I know, it seems sort of ridiculous in hindsight. Actually, it seemed sort of ridiculous in foresight and parallelsight, too, but I hadn't. Part of the reason, I think, was because somehow I didn't think I would actually identify with many of the women bloggers there. What an odd thought! I suppose I had spent so many years playing in a man's world that I felt I had more in common with the boys that I struggle to be equal with than with women who did...I don't know...women's things? Whatever I thought, I seriously denied a big piece of who I am in that assumption. I do think that in my journey, I needed to identify more with the boys for a know what it takes to make it in that world. And yes, we live in the same world, but there are different rule sets for different sets of communities.

To put it all into context, here is a snapshot of the rules I was getting well versed in:

  1. Numbers matter. Oh yeah, we know they don't really matter, but we need some sort of stick to measure against so that we are well aware of what matters and what doesn't.
  2. It's about the rockstars. The internet famous. If so-and-so says it, it MUST be true. Authority comes from volume. Volume breeds more volume. See #1.
  3. Link link link link link link link link link link link link link link link link link link link link link link link link link link link link link link link link link. People will link back to you and read you more.
  4. Coalitions, coopetition, collaboration...we gather to win.
  5. Meritocracy is the way to go. You can speak when you've proven yourself a contributor...of course that contribution will be judged by a particular measuring stick.

But as I sat on the beach and finished reading The Gift: Imagination and the Erotic Life of Property, Stumbling on Happiness and Out of Our Minds: Learning to be Creative (amongst a few other stinkers), that sort of stuff ceased to matter.

Not that ideas like collaboration and linking are bad, per se. I think that stuff is essential...but to a different end. Of course, it could be the sun and sand and the large hollowed out pineapple filled with slushie that was speaking, so I made some notes and prepared to go back to real life. Instead, I went back to a nicer form of it...BlogHer.
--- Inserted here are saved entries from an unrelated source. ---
(* ===== verification/BuddyRep.v ===== *)
(** The free lists of the page allocator: what the page records say of a map of blocks, and
    what taking a block from its list and putting one on a list does. *)
From stdpp Require Import gmap.
From S2P Require Import Prelude AspaceUnmap Buddy BuddyInv.
#[local] Open Scope Z_scope.

(** * Segments of a doubly linked list *)

Definition hd_or (nxt : option Z) (xs : list Z) : option Z := match xs with [] => nxt | q :: _ => Some q end.
Fixpoint last_or (pre : option Z) (xs : list Z) : option Z := match xs with [] => pre | q :: xs => last_or (Some q) xs end.

Fixpoint seg (s : pages) (pre : option Z) (xs : list Z) (nxt : option Z) : Prop :=
  match xs with
  | [] => True
  | p :: xs => pg_pre s p = pre /\ pg_next s p = hd_or nxt xs /\ seg s (Some p) xs nxt
  end.

Lemma hd_or_app nxt xs ys : hd_or nxt (xs ++ ys) = hd_or (hd_or nxt ys) xs.
Proof. by destruct xs. Qed.

Lemma last_or_snoc pre xs q : last_or pre (xs ++ [q]) = Some q.
Proof. revert pre. induction xs as [|x xs IH]; intros pre; [done|apply IH]. Qed.

Lemma seg_app s pre xs ys nxt : seg s pre (xs ++ ys) nxt <-> seg s pre xs (hd_or nxt ys) /\ seg s (last_or pre xs) ys nxt.
Proof. revert pre. induction xs as [|x xs IH]; intros pre; simpl; [tauto|]. rewrite IH, hd_or_app. tauto. Qed.

Lemma seg_ext s s' pre xs nxt : (forall q, q ∈ xs -> pg_pre s' q = pg_pre s q /\ pg_next s' q = pg_next s q) ->
  seg s pre xs nxt -> seg s' pre xs nxt.
Proof.
  revert pre. induction xs as [|x xs IH]; intros pre Hx; [done|]. simpl. intros (H1 & H2 & H3).
  destruct (Hx x) as [-> ->]; [left|]. split; [done|]. split; [done|]. apply IH; [|done]. intros q ?. apply Hx. by right.
Qed.

Lemma seg_set_next s pre xs q nxt n : q ∉ xs -> seg s pre (xs ++ [q]) nxt -> seg (set_pg_next q n s) pre (xs ++ [q]) n.
Proof.
  rewrite !seg_app. intros Hq (H1 & H2 & _ & _). split; [|split; [done|split; [|done]]].
  - revert H1. apply seg_ext. intros x Hx. simpl. rewrite fupd_ne; [done|]. by intros ->.
  - simpl. by rewrite fupd_eq.
Qed.

Lemma seg_set_pre s pre xs q nxt n : q ∉ xs -> seg s pre (q :: xs) nxt -> seg (set_pg_pre q n s) n (q :: xs) nxt.
Proof.
  intros Hq (_ & H2 & H3). split; [simpl; by rewrite fupd_eq|]. split; [done|].
  revert H3. apply seg_ext. intros x Hx. simpl. rewrite fupd_ne; [done|]. by intros ->.
Qed.

Definition free_list (s : pages) (k : Z) (xs : list Z) : Prop :=
  page_list s page_list_low k = hd_or None xs /\ seg s None xs None.

(** Two maps that differ in blocks held by the running operation only. *)
Definition held_eq (B B' : blocks) : Prop :=
  forall p k st, st <> Held -> B !! p = Some (k, st) <-> B' !! p = Some (k, st).

#[global] Instance held_eq_equiv : Equivalence held_eq.
Proof.
  split; [by intros B p k st|by intros B B' H p k st Hst; symmetry; apply H|].
  intros B B' B'' H H' p k st Hst. rewrite (H _ _ _ Hst). by apply H'.
Qed.

(** * What the records say *)

Section rep.
Context (max : Z) (Hmax : 1 <= max <= 21).

Definition bits_of (st : block_status) (k bits : Z) : Prop :=
  match st with Free => bits = k | Held => True | _ => bits = ARCH_ADDRESS_WIDTH_BITS end.

Record pages_rel (s : pages) (B : blocks) : Prop := {
  rel_lists : forall k, 0 <= k < max -> exists xs, free_list s k xs /\ NoDup xs /\
    forall p, p ∈ xs <-> B !! p = Some (k, Free);
  rel_bits : forall p k st, B !! p = Some (k, st) -> bits_of st k (pg_bits s p);
  rel_refs : forall p k r, B !! p = Some (k, Used r) -> pg_ref s p = r /\ 0 < r < 2 ^ 32;
  rel_high : high_page_configured s = false }.

#[global] Instance pages_rel_proper s : Proper (held_eq ==> iff) (pages_rel s).
Proof.
  enough (forall B B', held_eq B B' -> pages_rel s B -> pages_rel s B') as G.
  { intros B B' H. split; apply G; [done|by symmetry]. }
  intros B B' H [Hl Hb Hr Hh]. split.
  - intros k Hk. destruct (Hl k Hk) as (xs & ? & ? & Hx). exists xs. split; [done|]. split; [done|].
    intros p. rewrite Hx. by apply H.
  - intros p k st Hp. destruct (decide (st = Held)) as [->|]; [done|]. apply (Hb p k st). by apply H.
  - intros p k r Hp. apply (Hr p k r). by apply H.
  - done.
Qed.

(** One block of order [k] changes its status; only list [k] is linked anew. *)
Lemma rel_relink s s' B p k st0 st xs : pages_rel s B -> B !! p = Some (k, st0) ->
  (forall q j, j <> k -> B !! q = Some (j, Free) -> pg_pre s' q = pg_pre s q /\ pg_next s' q = pg_next s q) ->
  (forall j, j <> k -> page_list s' page_list_low j = page_list s page_list_low j) ->
  (forall q, q <> p -> pg_bits s' q = pg_bits s q) -> bits_of st k (pg_bits s' p) ->
  (forall q, q <> p -> pg_ref s' q = pg_ref s q) -> (forall r, st <> Used r) ->
  high_page_configured s' = high_page_configured s ->
  free_list s' k xs -> NoDup xs -> (forall q, q ∈ xs <-> <[p := (k, st)]> B !! q = Some (k, Free)) ->
  pages_rel s' (<[p := (k, st)]> B).
Proof.
  intros [Hl Hb Hr Hh] Hp Hlink Hpl Hbits Hbp Href Hst Hhigh Hfl Hnd Hxs. split.
  - intros j Hj. destruct (decide (j = k)) as [->|Hne]; [by exists xs|].
    destruct (Hl j Hj) as (ys & [Hy1 Hy2] & Hynd & Hys). exists ys. split; [|split; [done|]].
    + split; [by rewrite Hpl|]. revert Hy2. apply seg_ext. intros q Hq. apply (Hlink q j Hne). by apply Hys.
    + intros q. rewrite Hys. destruct (decide (q = p)) as [->|]; [|by rewrite lookup_insert_ne].
      rewrite lookup_insert_eq, Hp. split; congruence.
  - intros q j st' Hq. destruct (decide (q = p)) as [->|].
    + rewrite lookup_insert_eq in Hq. by injection Hq as <- <-.
    + rewrite lookup_insert_ne in Hq by done. rewrite Hbits by done. by apply Hb.
  - intros q j r Hq. destruct (decide (q = p)) as [->|].
    + rewrite lookup_insert_eq in Hq. injection Hq as _ E. by destruct (Hst r).
    + rewrite lookup_insert_ne in Hq by done. rewrite Href by done. by apply (Hr q j).
  - by rewrite Hhigh.
Qed.

(** A block in use changes hands; no list changes. *)
Lemma rel_status s s' B p k st0 st : pages_rel s B -> B !! p = Some (k, st0) -> st0 <> Free -> st <> Free ->
  page_list s' = page_list s -> pg_next s' = pg_next s -> pg_pre s' = pg_pre s -> high_page_configured s' = high_page_configured s ->
  (forall q, q <> p -> pg_bits s' q = pg_bits s q /\ pg_ref s' q = pg_ref s q) -> bits_of st k (pg_bits s' p) ->
  (forall r, st = Used r -> pg_ref s' p = r /\ 0 < r < 2 ^ 32) -> pages_rel s' (<[p := (k, st)]> B).
Proof.
  intros [Hl Hb Hr Hh] Hp Hst0 Hst El En Ep Eh Hq Hbp Hrp. split; [|..|by rewrite Eh].
  - intros j Hj. destruct (Hl j Hj) as (xs & [Hx1 Hx2] & Hnd & Hx). exists xs. split; [split; [by rewrite El|]|split; [done|]].
    + revert Hx2. apply seg_ext. intros q _. by rewrite En, Ep.
    + intros q. rewrite Hx. destruct (decide (q = p)) as [->|]; [|by rewrite lookup_insert_ne].
      rewrite lookup_insert_eq, Hp. split; congruence.
  - intros q j st' Hq'. destruct (decide (q = p)) as [->|Hne]; [rewrite lookup_insert_eq in Hq'; by injection Hq' as <- <-|].
    rewrite lookup_insert_ne in Hq' by done. destruct (Hq q Hne) as [-> _]. by apply Hb.
  - intros q j r Hq'. destruct (decide (q = p)) as [->|Hne]; [rewrite lookup_insert_eq in Hq'; injection Hq' as _ E; by apply Hrp|].
    rewrite lookup_insert_ne in Hq' by done. destruct (Hq q Hne) as [_ ->]. by apply (Hr q j).
Qed.

(** The links of a list after one of its pages is taken out. *)
Definition unlink (p : Z) (k : Z) s : pages :=
  let s' := match pg_pre s p with
            | Some q => set_pg_next q (pg_next s p) s
            | None => set_page_list page_list_low k (pg_next s p) s
            end in
  match pg_next s p with Some q => set_pg_pre q (pg_pre s p) s' | None => s' end.

Lemma unlink_list s k xs p ys : NoDup (xs ++ p :: ys) -> free_list s k (xs ++ p :: ys) -> free_list (unlink p k s) k (xs ++ ys).
Proof.
  intros Hnd [Hh Hs]. apply seg_app in Hs as [Hx (Hpre & Hnext & Hy)]. unfold unlink. rewrite Hpre, Hnext.
  apply NoDup_app in Hnd as (Hndx & Hdj & [Hpy Hndy]%NoDup_cons).
  destruct xs as [|x0 xs0 _] using rev_ind; simpl in *.
  - destruct ys as [|y ys]; simpl; (split; [simpl; by rewrite !fupd_eq|]); [done|].
    change (seg (set_pg_pre y None (set_page_list page_list_low k (Some y) s)) None (y :: ys) None).
    apply seg_set_pre with (Some p); [by apply NoDup_cons in Hndy as [? _]|]. revert Hy. by apply seg_ext.
  - rewrite last_or_snoc. rewrite <- app_assoc in Hh |- *. apply NoDup_app in Hndx as (Hndx0 & Hdx & _).
    assert (Hq : x0 ∉ xs0) by (intros ?; by apply (Hdx x0); [|left]).
    assert (Hw : forall n, seg (set_pg_next x0 n s) None (xs0 ++ [x0]) n) by (intros; by apply seg_set_next with (Some p)).
    assert (Hhead : hd_or None (xs0 ++ [x0] ++ ys) = page_list s page_list_low k) by (rewrite Hh; by destruct xs0).
    destruct ys as [|y ys]; (split; [by simpl in *; rewrite Hhead|]).
    + rewrite app_nil_r. apply Hw.
    + rewrite app_assoc. apply seg_app. split.
      * simpl. generalize (Hw (Some y)). apply seg_ext. intros q Hq'. simpl. rewrite fupd_ne; [done|].
        intros ->. apply (Hdj y Hq'). right. left.
      * rewrite last_or_snoc. apply seg_set_pre with (Some p); [by apply NoDup_cons in Hndy as [? _]|].
        revert Hy. apply seg_ext. intros q Hq'. simpl. rewrite fupd_ne; [done|]. intros ->.
        apply (Hdj x0); [|by right]. apply elem_of_app. right. left.
Qed.

Lemma unlink_links s k xs p ys q : free_list s k (xs ++ p :: ys) -> q ∉ xs ++ p :: ys ->
  pg_pre (unlink p k s) q = pg_pre s q /\ pg_next (unlink p k s) q = pg_next s q.
Proof.
  intros [_ Hs] Hq. apply seg_app in Hs as [_ (Hpre & Hnext & _)]. unfold unlink. rewrite Hpre, Hnext.
  rewrite elem_of_app, elem_of_cons in Hq.
  destruct xs as [|x0 xs0 _] using rev_ind; rewrite ?last_or_snoc;
    destruct ys as [|y ys]; simpl; rewrite ?fupd_ne; try done; intros ->; apply Hq; rewrite ?elem_of_app, ?elem_of_cons; tauto.
Qed.

Lemma unlink_free p k s : high_page_configured (unlink p k s) = high_page_configured s /\ pg_bits (unlink p k s) = pg_bits s /\
  pg_ref (unlink p k s) = pg_ref s /\ forall j, j <> k -> page_list (unlink p k s) page_list_low j = page_list s page_list_low j.
Proof.
  unfold unlink. destruct (pg_pre s p), (pg_next s p); (split; [done|]); (split; [done|]); (split; [done|]); try done;
    intros j Hj; simpl; rewrite fupd_eq, fupd_ne; done.
Qed.

Lemma pages_remove_wp s B p k (Q : unit -> pages -> Prop) : pages_rel s B -> B !! p = Some (k, Free) -> 0 <= k < max ->
  (forall s', pages_rel s' (<[p := (k, Held)]> B) -> pg_bits s' p = ARCH_ADDRESS_WIDTH_BITS -> Q tt s') ->
  wp (_page_remove max page_list_low p k) Q s.
Proof.
  intros Hrel Hp Hk HQ. destruct (rel_lists _ _ Hrel k Hk) as (l & Hfl & Hnd & Hl).
  pose proof (proj2 (Hl p) Hp) as (xs & ys & ->)%list_elem_of_split.
  assert (E : _page_remove max page_list_low p k s = Some (tt, set_pg_bits p ARCH_ADDRESS_WIDTH_BITS (unlink p k s))).
  { unfold _page_remove, unlink, put_list_at. rewrite (proj2 (Z.leb_le 0 k)), (proj2 (Z.ltb_lt k max)) by lia. simpl.
    pose proof Hfl as [_ [_ (Hpre & Hnext & _)]%seg_app]. unfold get, modify, mbind, M_bind, mret, M_ret.
    assert (Hne : pg_pre s p <> Some p).
    { rewrite Hpre. destruct xs as [|x xs _] using rev_ind; [done|]. rewrite last_or_snoc. intros [= ->].
      apply NoDup_app in Hnd as (_ & Hd & _). apply (Hd p); [apply elem_of_app; right|]; by left. }
    destruct (pg_pre s p) as [q|] eqn:Ep; simpl; [rewrite fupd_ne by congruence|].
    all: by destruct (pg_next s p); simpl; rewrite ?Ep. }
  unfold wp. rewrite E. destruct (unlink_free p k s) as (H1 & H2 & H3 & H4).
  apply HQ; [|simpl; by rewrite fupd_eq].
  apply (rel_relink s _ B p k Free Held (xs ++ ys)); simpl; rewrite ?H1, ?H2, ?H3; try done.
  - intros q j Hj Hq. apply (unlink_links s k xs p ys); [done|]. rewrite Hl, Hq. congruence.
  - intros q Hq. by rewrite fupd_ne.
  - apply (unlink_list s k xs p ys) in Hfl as [Hf1 Hf2]; [|done]. split; [done|]. revert Hf2. by apply seg_ext.
  - rewrite <- Permutation_middle in Hnd. by apply NoDup_cons in Hnd as [_ ?].
  - intros q. rewrite <- Permutation_middle in Hnd. apply NoDup_cons in Hnd as [Hn _]. specialize (Hl q).
    rewrite <- Permutation_middle, elem_of_cons in Hl. destruct (decide (q = p)) as [->|Hqp].
    + rewrite lookup_insert_eq. split; [done|congruence].
    + rewrite lookup_insert_ne by done. rewrite <- Hl. tauto.
Qed.

Lemma pages_insert_wp s B p k (Q : unit -> pages -> Prop) : pages_rel s B -> B !! p = Some (k, Held) -> 0 <= k < max ->
  (forall s', pages_rel s' (<[p := (k, Free)]> B) -> Q tt s') -> wp (_page_insert max page_list_low p k) Q s.
Proof.
  intros Hrel Hp Hk HQ. destruct (rel_lists _ _ Hrel k Hk) as (xs & [Hh Hs] & Hnd & Hl).
  assert (Hpx : p ∉ xs) by (rewrite Hl, Hp; congruence).
  assert (E : exists s', _page_insert max page_list_low p k s = Some (tt, s') /\ free_list s' k (p :: xs) /\
    (forall q, q ∉ p :: xs -> pg_pre s' q = pg_pre s q /\ pg_next s' q = pg_next s q) /\
    (forall j, j <> k -> page_list s' page_list_low j = page_list s page_list_low j) /\
    pg_bits s' = fupd p k (pg_bits s) /\ pg_ref s' = pg_ref s /\ high_page_configured s' = high_page_configured s).
  { unfold _page_insert, list_at, put_list_at. rewrite (proj2 (Z.leb_le 0 k)), (proj2 (Z.ltb_lt k max)) by lia. simpl.
    unfold get, modify, mbind, M_bind, mret, M_ret, deref. rewrite Hh.
    destruct xs as [|x xs]; simpl; (eexists; split; [done|]); simpl; rewrite !fupd_eq.
    - split; [by split; simpl; rewrite ?fupd_eq|]. split; [|split; [|done]].
      + intros q Hq. rewrite elem_of_cons in Hq. rewrite !fupd_ne by tauto. done.
      + intros j Hj. by rewrite fupd_ne.
    - rewrite elem_of_cons in Hpx. split; [split; [simpl; by rewrite !fupd_eq|]|split; [|split; [|done]]].
      + change (seg (set_pg_bits p k (set_page_list page_list_low k (Some p) (set_pg_pre p None (set_pg_pre x (Some p)
          (set_pg_next p (Some x) s))))) None (p :: x :: xs) None).
        split; [simpl; by rewrite fupd_eq|]. split; [simpl; by rewrite fupd_eq|].
        apply NoDup_cons in Hnd as [Hx _]. apply (seg_set_pre s None xs x None (Some p)) in Hs; [|done].
        revert Hs. apply seg_ext. intros q Hq. simpl. assert (Hqp : q <> p) by (intros ->; apply Hpx; rewrite elem_of_cons in Hq; tauto).
        rewrite (fupd_ne p q), (fupd_ne p q) by done. done.
      + intros q. rewrite !elem_of_cons. intros Hq. rewrite !fupd_ne by tauto. done.
      + intros j Hj. by rewrite fupd_ne. }
  destruct E as (s' & E & Hfl & Hlink & Hpl & Hbits & Href & Hhigh). unfold wp. rewrite E. apply HQ.
  apply (rel_relink s s' B p k Held Free (p :: xs)); try done; rewrite ?Hbits, ?Href; try done.
  - intros q j Hj Hq. apply Hlink. rewrite elem_of_cons, Hl, Hq. intros [->|]; congruence.
  - intros q Hq. by rewrite fupd_ne.
  - simpl. by rewrite fupd_eq.
  - by apply NoDup_cons.
  - intros q. rewrite elem_of_cons, Hl. destruct (decide (q = p)) as [->|Hqp].
    + rewrite lookup_insert_eq. tauto.
    + rewrite lookup_insert_ne by done. tauto.
Qed.
End rep.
The entire time I was at BlogHer, I didn't hear one single person say anything about numbers of readers or influence or coalitions or the like. I'm sure there was something there that was rooted in measurement, but even when women stood up and talked about their highlights at the end of the Open Day, they told stories about moments where they were changed. People they had been dying to meet because they did something wonderful and inspirational. And new friendships.

Success to everyone I observed was about connecting. Not for any sort of gain of power or money, but for the sake of connecting. And I would connect with one woman and she would begin that conversation telling me the most wonderful story of her most recent connection with another woman, who I would, of course, want to go and meet.

But to put it all into weigh in with the overall paradigm of this group, I would say the new rules I was getting versed in were:

  1. Stories matter. Numbers were inserted here and there to make a point when talking about dire need or how a person made a difference, but they seemed like more of an afterthought. The story was the measurement: how much trust was there? How much was revealed? Did we identify?
  2. It's about kindness. And it seemed that everyone there had it in spades. Or maybe we were all in the same boat...slightly nervous that we wouldn't be accepted for who we were, then overwhelmed with gratitude when we were, so it spread.
  3. Share share share share share share share share share share share share share share share share share share share share share share share share share share. If that includes linking, then so be it. It isn't for the kudos, it's for the connections.
  4. Community, cooperation, collaboration...we gather to make things happen. Because we NEED one another. We can admit that we can't do it on our own. Or at least, it would be much more fun together.
  5. Mentorship is the way to go. Newbies need encouragement. The surest way to measure the success of a community is how fast someone moves from newbie position to mentor position.

It's a very different approach to interaction and one that I couldn't put my finger on until I saw it in action at BlogHer 07. This is what matters and, I think, will be a growing paradigm for everyone over the next years. In every book I'm reading and every second person I'm talking to, I'm hearing the desire to move in this direction. More events and examples like this will validate that desire.

And not to make rockstars out of anyone, but the women who made this event happen, who have put years of heart and soul and time and sweat and tears into making this event and this organization a reality should definitely be recognized for this. It isn't easy. Jory, Elisa and Lisa - thanks for everything!